The RACGP is also concerned that the work of developing standards is being undertaken when the cost-effectiveness of a pharmacy model has not been demonstrated compared with general practice care, and that retail pharmacy pilots are already being rolled out across the country before these standards have been developed. 
 
The college is calling for a safer pilot looking at pharmacists prescribing in a team-based setting where diagnosis can be undertaken by medical practitioners, and pharmacists have access to a broader multidisciplinary team, comprehensive patient records and medical practitioner support.
 
Pharmacists practising their expanded skills in prescribing should continue working within medically supported multidisciplinary teams, the RACGP says, as these settings also allow for the separation of prescribing and dispensing.
 
The submission recommends minimum postgraduate qualifications, pre-requisite entry requirements and duration of supervised practice under the supervision of a prescriber.
 
It also states that pharmacists should have a minimum of two years’ experience after general registration in patient-facing pharmacy or a clinical environment relevant to the area of practice as a prerequisite for tertiary postgraduate level training, followed by a six-month full-time supervised training placement in general practice or similar setting.
 
Australian GPs complete more than a decade of medical training where ‘differential diagnosis is interwoven throughout before prescribing’, the college highlights, and while it takes approximately 12 years to become a qualified GP, it takes five years to become a pharmacist.
 
‘Pharmacists are not trained in diagnosis and non-medication management,’ RACGP Vice President and Chair of RACGP Queensland, Dr Bruce Willett, recently told newsGP.
 
‘And a course for 120 hours really doesn’t make you a fully trained doctor; it’s not the same as 12 years of medical training.
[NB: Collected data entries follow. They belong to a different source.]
(* ===== verification/JsonOk.v ===== *)
(** * JSON codecs: what a serializer promises to the deserializer.

    [codec ser de dom s]: on a value of the domain [dom] with the storage of
    its C type, the serializer succeeds, and from the JSON value it has
    written the deserializer recovers, over any destination with the storage
    of the type, a value that is equal in everything that is on the wire of
    the TPM (the equivalence of the wire format [s]).  The lemmas of this
    file build a codec for a structure, a union or a list from the codecs of
    its parts. *)

From stdpp Require Import base strings list_numbers.
From S2P Require Import Prelude Common MuSpec MuBase MuBaseOk MuStruct MuTpm2b MuUnion JsonCodes JsonC JsonBase JsonNum JsonSer JsonDe.
Open Scope list_scope.
Open Scope Z_scope.
Open Scope tss_scope.

(** The selector of a union has no part in what is well formed. *)
Class UnionWf {U} (wf : U -> Prop) (su : Z -> spec U) : Prop :=
  union_wf : forall z u, wf u <-> s_wf (su z) u.

Section Ok.
Context `{JC : JsonC} {JL : JsonLaws} {RL : Reliable}.

(** From NULL, [s] succeeds and leaves a JSON value with [P]. *)
Definition puts (s : jser) (P : json -> Prop) : Prop :=
  forall w, exists j w', s None w = Ret (TSS2_RC_SUCCESS, (Some j, w')) /\ P j.

(** From [o], [s] succeeds and leaves a JSON value with [Q]. *)
Definition adds (s : jser) (o : json) (Q : json -> Prop) : Prop :=
  forall w, exists o' w', s (Some o) w = Ret (TSS2_RC_SUCCESS, (Some o', w')) /\ Q o'.

Definition recovers {T} (de : jde T) (s : spec T) (x : T) (j : json) : Prop :=
  forall out, s_wf s out -> exists x',
    de (Some j) (Some out) = Ret (TSS2_RC_SUCCESS, Some x') /\ s_wf s x' /\ s_eqv s x x'.

Definition codec {T} (ser : T -> jser) (de : jde T) (dom : T -> Prop) (s : spec T) : Prop :=
  forall x, s_wf s x -> dom x -> puts (ser x) (recovers de s x).

(** ** Serializing *)

Lemma puts_mono s (P Q : json -> Prop) : puts s P -> (forall j, P j -> Q j) -> puts s Q.
Proof. intros W I w. destruct (W w) as (j&w'&E&H). eauto. Qed.

Lemma adds_mono s o (P Q : json -> Prop) : adds s o P -> (forall j, P j -> Q j) -> adds s o Q.
Proof. intros W I w. destruct (W w) as (j&w'&E&H). eauto. Qed.

Lemma adds_ret o (Q : json -> Prop) : Q o -> adds (jret TSS2_RC_SUCCESS) o Q.
Proof. intros H w. by exists o, w. Qed.

Lemma adds_nil o (Q : json -> Prop) : Q o -> adds (jbody []) o Q.
Proof. apply adds_ret. Qed.

Lemma adds_seq s1 s2 o Q : adds s1 o (fun o' => adds s2 o' Q) -> adds (jseq s1 s2) o Q.
Proof.
  intros A w. destruct (A w) as (o1&w1&E1&B). destruct (B w1) as (o2&w2&E2&H).
  exists o2, w2. split; [|done]. unfold jseq. by rewrite E1.
Qed.

Lemma adds_cons s l o Q : adds s o (fun o' => adds (jbody l) o' Q) -> adds (jbody (s :: l)) o Q.
Proof. apply adds_seq. Qed.

(** A statement that changes nothing. *)
Definition skips (s : jser) : Prop := forall jso w, s jso w = Ret (TSS2_RC_SUCCESS, (jso, w)).

Lemma skips_puts s l P : skips s -> puts (jbody l) P -> puts (jbody (s :: l)) P.
Proof. intros S W w. simpl. unfold jseq. rewrite S. apply W. Qed.

Lemma skips_adds s l o Q : skips s -> adds (jbody l) o Q -> adds (jbody (s :: l)) o Q.
Proof. intros S W w. simpl. unfold jseq. rewrite S. apply W. Qed.

Lemma skips_when_false s : skips (jwhen false s).
Proof. done. Qed.

Lemma skips_check x tab : In x tab -> skips (CHECK_IN_LIST x tab).
Proof.
  intros I jso w. unfold CHECK_IN_LIST. rewrite (proj2 (existsb_exists _ _)); [done|].
  exists x. by rewrite Z.eqb_refl.
Qed.

Lemma puts_last s P : puts s P -> puts (jbody [s]) P.
Proof.
  intros W w. destruct (W w) as (j&w'&E&H). exists j, w'. split; [|done].
  simpl. unfold jseq. by rewrite E.
Qed.

Lemma puts_cons s l P Q :
  puts s Q -> (forall j, Q j -> adds (jbody l) j P) -> puts (jbody (s :: l)) P.
Proof.
  intros W A w. destruct (W w) as (j&w1&E&H). destruct (A j H w1) as (j2&w2&E2&H2).
  exists j2, w2. split; [|done]. simpl. unfold jseq. by rewrite E.
Qed.

(** A new, empty object. *)
Definition fresh_obj (o : json) : Prop :=
  is_obj o /\ json_object_object_members o = [] /\ forall k, member_of o k = None.

Lemma puts_new_object : puts fresh_object fresh_obj.
Proof.
  intros w. unfold fresh_object. destruct (new_object_ok w) as (j&w'&E). rewrite E.
  exists j, w'. split; [done|]. by eapply new_object_law.
Qed.

Lemma puts_new_object_checked : puts fresh_object_checked fresh_obj.
Proof.
  intros w. unfold fresh_object_checked, put_new. destruct (new_object_ok w) as (j&w'&E).
  rewrite E. exists j, w'. split; [done|]. by eapply new_object_law.
Qed.

Lemma puts_new_array rc :
  puts (put_new rc json_object_new_array) (fun a => is_arr a /\ json_object_array_length a = 0).
Proof.
  intros w. unfold put_new. destruct (new_array_ok w) as (j&w'&E). rewrite E.
  exists j, w'. split; [done|]. by eapply new_array_law.
Qed.

Lemma puts_string rc s :
  puts (put_new rc (json_object_new_string s)) (fun j =>
    json_object_get_type (Some j) = json_type_string /\ json_object_get_string (Some j) = Some s).
Proof.
  intros w. unfold put_new. destruct (new_string_ok s w) as (j&w'&E). rewrite E.
  exists j, w'. split; [done|]. by eapply new_string_law.
Qed.

Definition shows_int (z : Z) (j : json) : Prop :=
  json_object_get_type (Some j) = json_type_int /\ json_object_get_string (Some j) = Some (dec z).

Lemma puts_int64 rc z :
  - 2 ^ 63 <= z < 2 ^ 63 -> puts (put_new rc (json_object_new_int64 z)) (shows_int z).
Proof.
  intros R w. unfold put_new. destruct (new_int64_ok z w) as (j&w'&E). rewrite E.
  exists j, w'. split; [done|]. by eapply new_int64_law.
Qed.

Lemma puts_int rc z :
  - 2 ^ 31 <= z < 2 ^ 31 -> puts (put_new rc (json_object_new_int z)) (shows_int z).
Proof.
  intros R w. unfold put_new. destruct (new_int_ok z w) as (j&w'&E). rewrite E.
  exists j, w'. split; [done|]. by eapply new_int_law.
Qed.

(** [o'] is [o] with the member [name]. *)
Definition added (o o' : json) (name : string) (v : option json) : Prop :=
  is_obj o' /\
  (forall k, member_of o' k = if String.eqb k name then Some v else member_of o k) /\
  (member_of o name = None ->
   json_object_object_members o' = json_object_object_members o ++ [(name, v)]).

Lemma adds_field name ser o P :
  is_obj o -> puts ser P ->
  adds (field name ser) o (fun o' => exists j, P j /\ added o o' name (Some j)).
Proof.
  intros O W w. unfold field, with_sub. destruct (W w) as (j&w1&->&H). simpl.
  destruct (object_add_ok o name (Some j) w1 O) as (o'&w2&E). unfold add_member. rewrite E.
  exists o', w2. split; [done|]. exists j. split; [done|]. by eapply object_add_law.
Qed.

Lemma adds_element ser a P :
  is_arr a -> puts ser P ->
  adds (element ser) a (fun a' => exists j, P j /\ is_arr a' /\
    json_object_array_length a' = json_object_array_length a + 1 /\
    forall i, json_object_array_get_idx a' i =
      if i =? json_object_array_length a then Some j else json_object_array_get_idx a i).
Proof.
  intros O W w. unfold element, with_sub. destruct (W w) as (j&w1&->&H). simpl.
  destruct (array_add_ok a (Some j) w1 O) as (o'&w2&E). unfold add_element. rewrite E.
  exists o', w2. split; [done|]. exists j. split; [done|]. by eapply array_add_law.
Qed.

Lemma puts_or_bad_value s P : puts s P -> puts (or_bad_value s) P.
Proof.
  intros W w. destruct (W w) as (j&w'&E&H). exists j, w'. unfold or_bad_value. by rewrite E.
Qed.

(** The member [name] of [o] has [P]. *)
Definition has (o : json) (name : string) (P : json -> Prop) : Prop :=
  exists j, member_of o name = Some (Some j) /\ P j.

Lemma added_has o o' name j (P : json -> Prop) : added o o' name (Some j) -> P j -> has o' name P.
Proof.
  intros (_&G&_) H. exists j. split; [|done]. by rewrite G, String.eqb_refl.
Qed.

Lemma added_keeps o o' name v k P :
  added o o' name v -> String.eqb k name = false -> has o k P -> has o' k P.
Proof. intros (_&G&_) N (j&E&H). exists j. split; [|done]. by rewrite G, N. Qed.

(** One more member: the facts about the earlier ones stay. *)
Lemma adds_field_k name ser o P Q :
  is_obj o -> puts ser P ->
  (forall o', is_obj o' -> has o' name P ->
     (forall k R, String.eqb k name = false -> has o k R -> has o' k R) ->
     (forall k, String.eqb k name = false -> member_of o k = None -> member_of o' k = None) ->
     Q o') ->
  adds (field name ser) o Q.
Proof.
  intros O W K. eapply adds_mono; [by apply adds_field|]. intros o' (j&H&A). apply K.
  - apply A.
  - by eapply added_has.
  - intros. by eapply added_keeps.
  - intros k N E. destruct A as (_&G&_). by rewrite G, N.
Qed.

(** ** Deserializing *)

(** [s] goes from [out] to a value with [Q]. *)
Definition goes {T} (s : dstep T) (j : json) (out : T) (Q : T -> Prop) : Prop :=
  exists out', s (Some j) out = Ret (TSS2_RC_SUCCESS, out') /\ Q out'.

Lemma goes_nil {T} j (out : T) (Q : T -> Prop) : Q out -> goes (dbody []) j out Q.
Proof. intros H. by exists out. Qed.

Lemma goes_cons {T} (s : dstep T) l j out Q :
  goes s j out (fun out' => goes (dbody l) j out' Q) -> goes (dbody (s :: l)) j out Q.
Proof.
  intros (out1&E1&out2&E2&H). exists out2. split; [|done]. simpl. unfold dseq. by rewrite E1.
Qed.

Lemma goes_clear {T} (zero : T) j out (Q : T -> Prop) : Q zero -> goes (dclear zero) j out Q.
Proof. intros H. by exists zero. Qed.

Lemma get_sub_object_has o name P :
  has o name P -> exists j, ifapi_get_sub_object (Some o) name = Some j /\ P j.
Proof.
  intros (j&E&H). exists j. split; [|done]. unfold ifapi_get_sub_object.
  unfold member_of in E. by rewrite E.
Qed.

Lemma goes_field {T F} name (m : member T F) de (s : spec F) x o out Q :
  has o name (recovers de s x) -> s_wf s (mget m out) ->
  (forall x', s_wf s x' -> s_eqv s x x' -> Q (mset m x' out)) ->
  goes (dfield name m de) o out Q.
Proof.
  intros H W K. apply get_sub_object_has in H as (j&E&R). destruct (R _ W) as (x'&E'&W'&V).
  exists (mset m x' out). split; [|auto]. unfold dfield. by rewrite E, E'.
Qed.

Lemma goes_field_sel {T U} name (m : member T U) (sel : member T Z) (de : Z -> jde U)
    (wf : U -> Prop) (su : Z -> spec U) `{!UnionWf wf su} x o out Q :
  has o name (recovers (de (mget sel out)) (su (mget sel out)) x) -> wf (mget m out) ->
  (forall x', wf x' -> s_eqv (su (mget sel out)) x x' -> Q (mset m x' out)) ->
  goes (dfield_sel name m sel de) o out Q.
Proof.
  intros H W K. eapply (goes_field name m (de (mget sel out))); [exact H|by apply union_wf|].
  intros x' W' V. apply K; [|done]. by apply union_wf in W'.
Qed.

Lemma goes_present {T} name (d : T -> outcome (TSS2_RC * T)) (s : dstep T) j P out Q :
  has j name P -> goes s j out Q ->
  goes (fun jso out => match ifapi_get_sub_object jso name with
    | None => d out | Some _ => s jso out end) j out Q.
Proof.
  intros H G. apply get_sub_object_has in H as (j'&E&_). unfold goes. by rewrite E.
Qed.

Lemma goes_unless_null {T} (sel : member T Z) v (s : dstep T) o out Q :
  (mget sel out = v -> Q out) -> (mget sel out <> v -> goes s o out Q) ->
  goes (dunless sel v s) o out Q.
Proof.
  intros K1 K2. unfold goes, dunless. destruct (mget sel out =? v) eqn:E; bool2prop.
  - exists out. auto.
  - apply K2; done.
Qed.

Lemma recovers_with_out {T} (st : dstep T) (s : spec T) x j :
  (forall out, s_wf s out -> goes st j out (fun x' => s_wf s x' /\ s_eqv s x x')) -> recovers (with_out st) s x j.
Proof.
  intros H out W. destruct (H out W) as (x'&E&V). exists x'. unfold with_out. by rewrite E.
Qed.

Lemma recovers_deref_out {T} (st : dstep T) (s : spec T) x j :
  (forall out, s_wf s out -> goes st j out (fun x' => s_wf s x' /\ s_eqv s x x')) -> recovers (deref_out st) s x j.
Proof.
  intros H out W. destruct (H out W) as (x'&E&V). exists x'. unfold deref_out. by rewrite E.
Qed.

(** ** Codecs *)

Lemma codec_weaken {T} (ser : T -> jser) de (d1 d2 : T -> Prop) s :
  codec ser de d1 s -> (forall x, d2 x -> d1 x) -> codec ser de d2 s.
Proof. intros C I x W D. apply C; auto. Qed.

(** The values of a subtype are read as those of its parent. *)
Lemma filter_recovers de ty (l : list Z) x :
  in_range ty 0 -> In x l -> forall j, recovers de (spec_int ty) x j ->
  recovers (SUBTYPE_FILTER de l) (spec_int ty) x j.
Proof.
  intros H0 I j R out Wo. destruct (R 0) as (x'&E&Wx&V); [exact H0|].
  simpl in V. subst x'. exists x. split; [|done]. unfold SUBTYPE_FILTER. rewrite E. simpl.
  rewrite (proj2 (existsb_exists _ _)); [done|]. exists x. by rewrite Z.eqb_refl.
Qed.

(** A subtype of an enumeration. *)
Lemma subtype_codec (ser : Z -> jser) de dom ty (l1 l2 : list Z) :
  in_range ty 0 -> codec ser de dom (spec_int ty) ->
  codec (fun in_ => jbody [CHECK_IN_LIST in_ l1; ser in_]) (SUBTYPE_FILTER de l2)
    (fun x => dom x /\ In x l1 /\ In x l2) (spec_int ty).
Proof.
  intros H0 C x W (D&I1&I2). apply skips_puts; [by apply skips_check|]. apply puts_last.
  eapply puts_mono; [by apply C|]. by apply filter_recovers.
Qed.

(** The same for a serializer that does not check. *)
Lemma filter_codec (ser : Z -> jser) de dom ty (l : list Z) :
  in_range ty 0 -> codec ser de dom (spec_int ty) ->
  codec ser (SUBTYPE_FILTER de l) (fun x => dom x /\ In x l) (spec_int ty).
Proof.
  intros H0 C x W (D&I). eapply puts_mono; [by apply C|]. by apply filter_recovers.
Qed.

(** A case of a union. *)
Lemma case_codec {U M} (wf : U -> Prop) (m : umember U M) (ser : M -> jser) de dom (s : spec M) u :
  umember_ok wf m s -> codec ser de dom s -> wf u ->
  (exists v, uget m u = Some v /\ dom v) ->
  puts (jcase m ser u) (recovers (dcase m de) (spec_case wf m s) u).
Proof.
  intros [Wg Wz Ws Gs] C W (v&E&D). unfold jcase. rewrite E.
  eapply puts_mono; [apply C; [by eapply Wg|done]|]. intros j R out Wo.
  assert (W0 : s_wf s (default (uzero m) (uget m out))).
  { destruct (uget m out) eqn:Eo; simpl; eauto. }
  destruct (R _ W0) as (x'&E'&W'&V). exists (uset m x' out). unfold dcase. rewrite E'.
  split; [done|]. split; [by apply Ws|]. simpl. by rewrite E, Gs.
Qed.
(** The values of a union that have a codec: those of the cases. *)
Definition union_dom {U} (cases : list (Z * (U -> Prop))) (sel : Z) (u : U) : Prop :=
  match switch sel cases with Some d => d u | None => False end.

Definition case_dom {U M} (m : umember U M) (dom : M -> Prop) (u : U) : Prop :=
  exists v, uget m u = Some v /\ dom v.

Definition ucodec {U} (ser : option U -> Z -> jser) (de : Z -> jde U) (dom : Z -> U -> Prop)
    (wf : U -> Prop) (su : Z -> spec U) : Prop :=
  forall sel u, wf u -> dom sel u -> puts (ser (Some u) sel) (recovers (de sel) (su sel) u).

Lemma union_case {U M} (wf : U -> Prop) sel ser_cases de_cases (su : Z -> spec U)
    (m : umember U M) (ser : M -> jser) de dom (s : spec M) u :
  switch sel ser_cases = Some (jcase m ser) -> switch sel de_cases = Some (dcase m de) ->
  su sel = spec_case wf m s ->
  umember_ok wf m s -> codec ser de dom s -> wf u -> case_dom m dom u ->
  puts (union_serialize ser_cases (Some u) sel)
       (recovers (union_deserialize de_cases sel) (su sel) u).
Proof.
  intros E1 E2 -> O C W D. unfold union_serialize, union_deserialize. rewrite E1, E2.
  by apply (case_codec _ _ _ _ dom).
Qed.

(** A structure preceded by its length. *)
Lemma sub_wf {M} (s : spec M) (x : TPM2B_SUB M) :
  s_wf (spec_sub s) x -> in_range UINT16 (ssize x) /\ s_wf s (smember x).
Proof. done. Qed.

End Ok.
(* ===== verification/JsonNumOk.v ===== *)
(** * Numbers, names, byte strings and attribute words: the atomic codecs.

    What [JsonNum] reads back from what the serializers write: decimal
    numerals, the digits of a byte string, the names of an enumeration, the
    bits of an attribute word, the PCRs of a selection. *)

From stdpp Require Import base strings list_numbers.
From Stdlib Require Import Ascii DecimalString DecimalZ DecimalPos DecimalFacts.
From S2P Require Import Prelude Common MuSpec MuBase MuBaseOk MuStruct MuTpm2b MuUnion MuPcr TpmTypes MuTypes JsonCodes JsonC JsonBase JsonNum JsonSer JsonDe JsonOk.
Open Scope string_scope.
Open Scope list_scope.
Open Scope Z_scope.
Open Scope tss_scope.

(** ** Decimal numerals *)

Lemma strlen_cons c s : strlen (String c s) = 1 + strlen s.
Proof. unfold strlen. simpl. lia. Qed.

Lemma strlen_nonneg s : 0 <= strlen s.
Proof. unfold strlen. lia. Qed.

Lemma scan_acc d : forall acc n,
  scan_digits dec_value 10 (Z.pos acc) n (NilEmpty.string_of_uint d) =
  (Z.pos (Pos.of_uint_acc d acc), n + strlen (NilEmpty.string_of_uint d)).
Proof.
  induction d; intros acc n;
    [unfold strlen; simpl; f_equal; lia|..];
    cbn [NilEmpty.string_of_uint scan_digits];
    match goal with |- context [dec_value ?c] => set (v := dec_value c); vm_compute in v; subst v end;
    cbv iota beta;
    rewrite strlen_cons;
    match goal with |- context [Pos.of_uint_acc (_ d) acc] =>
      cbn [Pos.of_uint_acc] end;
    match goal with |- scan_digits _ _ _ ?n _ = (Z.pos (Pos.of_uint_acc _ ?a), _) =>
      match goal with |- scan_digits _ _ ?v _ _ = _ => replace v with (Z.pos a) by lia end;
      rewrite IHd; f_equal; lia end.
Qed.

Lemma scan_uint d : forall n,
  scan_digits dec_value 10 0 n (NilEmpty.string_of_uint d) =
  (Z.of_N (Pos.of_uint d), n + strlen (NilEmpty.string_of_uint d)).
Proof.
  induction d; intros n;
    [unfold strlen; simpl; f_equal; lia|..];
    cbn [NilEmpty.string_of_uint scan_digits];
    match goal with |- context [dec_value ?c] => set (v := dec_value c); vm_compute in v; subst v end;
    cbv iota beta; rewrite strlen_cons; cbn [Pos.of_uint];
    [replace (0 * 10 + 0) with 0 by lia; rewrite IHd; f_equal; lia|..];
    match goal with |- scan_digits _ _ _ ?n _ = (Z.of_N (Npos (Pos.of_uint_acc _ ?a)), _) =>
      match goal with |- scan_digits _ _ ?v _ _ = _ => change v with (Z.pos a) end;
      rewrite scan_acc; simpl Z.of_N; f_equal; lia end.
Qed.

(** A numeral begins with a digit and has no second character [x]. *)
Definition digit_first (s : string) : Prop :=
  exists c s', s = String c s' /\ isspace c = false /\ Ascii.eqb c "-" = false /\
    Ascii.eqb c "+" = false /\ strprefix "0x" s = false.

Lemma uint_first d : d <> Decimal.Nil -> digit_first (NilEmpty.string_of_uint d).
Proof.
  intros N. destruct d; [done|..];
    (eexists _, _; split; [reflexivity|]; split_and!; [reflexivity..|]);
    try reflexivity; destruct d; reflexivity.
Qed.

Lemma digit_first_scan s n :
  digit_first s -> skip_space n s = (n, s) /\ scan_sign n s = (false, (n, s)).
Proof.
  intros (c&s'&->&S&M&P&_). split; simpl; [by rewrite S|]. by rewrite M, P.
Qed.

Lemma to_uint_nonnil p : Pos.to_uint p <> Decimal.Nil.
Proof.
  intros E. pose proof (DecimalPos.Unsigned.of_to p) as H. rewrite E in H. discriminate.
Qed.

Lemma dec_pos p : dec (Z.pos p) = NilEmpty.string_of_uint (Pos.to_uint p).
Proof.
  unfold dec. simpl. pose proof (to_uint_nonnil p). by destruct (Pos.to_uint p).
Qed.

Lemma dec_neg p : dec (Z.neg p) = String "-" (NilEmpty.string_of_uint (Pos.to_uint p)).
Proof.
  unfold dec. simpl. pose proof (to_uint_nonnil p). by destruct (Pos.to_uint p).
Qed.

Lemma scan_pos p n :
  scan_digits dec_value 10 0 n (NilEmpty.string_of_uint (Pos.to_uint p)) =
  (Z.pos p, n + strlen (NilEmpty.string_of_uint (Pos.to_uint p))).
Proof. rewrite scan_uint. by rewrite DecimalPos.Unsigned.of_to. Qed.

Lemma strlen_uint_pos p : 0 < strlen (NilEmpty.string_of_uint (Pos.to_uint p)).
Proof.
  destruct (uint_first _ (to_uint_nonnil p)) as (c&s&->&_). rewrite strlen_cons.
  pose proof (strlen_nonneg s). lia.
Qed.

Lemma skip_minus s : skip_space 0 (String "-" s) = (0, String "-" s).
Proof. reflexivity. Qed.

Lemma scan_minus s : scan_sign 0 (String "-" s) = (true, (1, s)).
Proof. reflexivity. Qed.

Lemma sscanf_dec z :
  - 2 ^ 63 <= z < 2 ^ 63 -> sscanf_d64 (dec z) = Ret (Some (z, strlen (dec z))).
Proof.
  intros R. unfold sscanf_d64. destruct z as [|p|p].
  - reflexivity.
  - rewrite dec_pos. destruct (digit_first_scan _ 0 (uint_first _ (to_uint_nonnil p))) as [E1 E2].
    rewrite E1. cbv beta iota. rewrite E2. cbv beta iota. rewrite scan_pos. pose proof (strlen_uint_pos p).
    rewrite (proj2 (Z.eqb_neq _ 0)) by lia.
    rewrite (proj2 (Z.leb_le _ _)), (proj2 (Z.ltb_lt _ _)) by lia. done.
  - rewrite dec_neg, skip_minus. cbv beta iota. rewrite scan_minus. cbv beta iota.
    rewrite scan_pos. pose proof (strlen_uint_pos p). rewrite strlen_cons.
    rewrite (proj2 (Z.eqb_neq _ 1)) by lia. change (- Z.pos p) with (Z.neg p).
    rewrite (proj2 (Z.leb_le _ _)), (proj2 (Z.ltb_lt _ _)) by lia. done.
Qed.

Lemma dec_no_0x z : strprefix "0x" (dec z) = false.
Proof.
  destruct z as [|p|p]; [reflexivity|rewrite dec_pos|by rewrite dec_neg].
  by destruct (uint_first _ (to_uint_nonnil p)) as (c&s&_&_&_&_&?).
Qed.

(** A numeral is read back. *)
Lemma get_number_dec z num :
  - 2 ^ 63 <= z < 2 ^ 63 -> get_number (Some (dec z)) num = Ret (true, Some z).
Proof.
  intros R. unfold get_number. rewrite dec_no_0x, sscanf_dec by done. simpl.
  by rewrite Z.sub_0_r, Z.eqb_refl.
Qed.

Lemma number_or_bad_dec z :
  - 2 ^ 63 <= z < 2 ^ 63 -> number_or_bad (Some (dec z)) = Ret (inr z).
Proof. intros R. unfold number_or_bad. by rewrite get_number_dec. Qed.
If pharmacists work completely independently of general practices that’s going to fragment care.’
 
The submission also highlights the need for appropriate consultation settings and workforce capacity to ensure care is culturally safe, comprehensive and coordinated to enable high-quality diagnosis and prescribing, and reduce risk of medical errors.
 
‘The settings in which diagnosing and prescribing skills are practised is important,’ the college states. 
 
‘A busy retail pharmacy setting does not provide the optimal environment for critical thinking and complex diagnostic reasoning when the pharmacist has multiple distractions switching between tasks such as dispensing, recommending over-the-counter medicines for symptom management and selling retail products.’
 
Additionally, the submissions points to evidence that community pharmacies can lack cultural safety and appropriateness, and may be unaware that Aboriginal and Torres Strait Islander people often feel uncomfortable entering their pharmacies.
 
The college also feels it is unwise to develop accreditation standards that would increase demands on a health workforce that is already experiencing burnout and shortages.
 
In a 3 March press release accompanying its submission to the SA Select Committee on access to UTI treatment, Professionals Australia (PA) also flagged workforce shortages and doubts over the capacity of existing employee pharmacist to absorb further demands, particularly in regional and rural areas.
 
The trade union stated that any additional work demands on pharmacists will increase their already high workloads, further adding to work-related stress and risks to workplace health and safety in community settings.
 
The APC will undertake three rounds of consultation to develop the standards, and the RACGP has indicated it will keep members updated on when the APC provides a summary of the first round of consultation and when the next round of public consultation opens.   
 
The RACGP has also noted that the APC is developing separate standards for pharmacists working in aged care. It is unclear if there will be any overlap in the standards.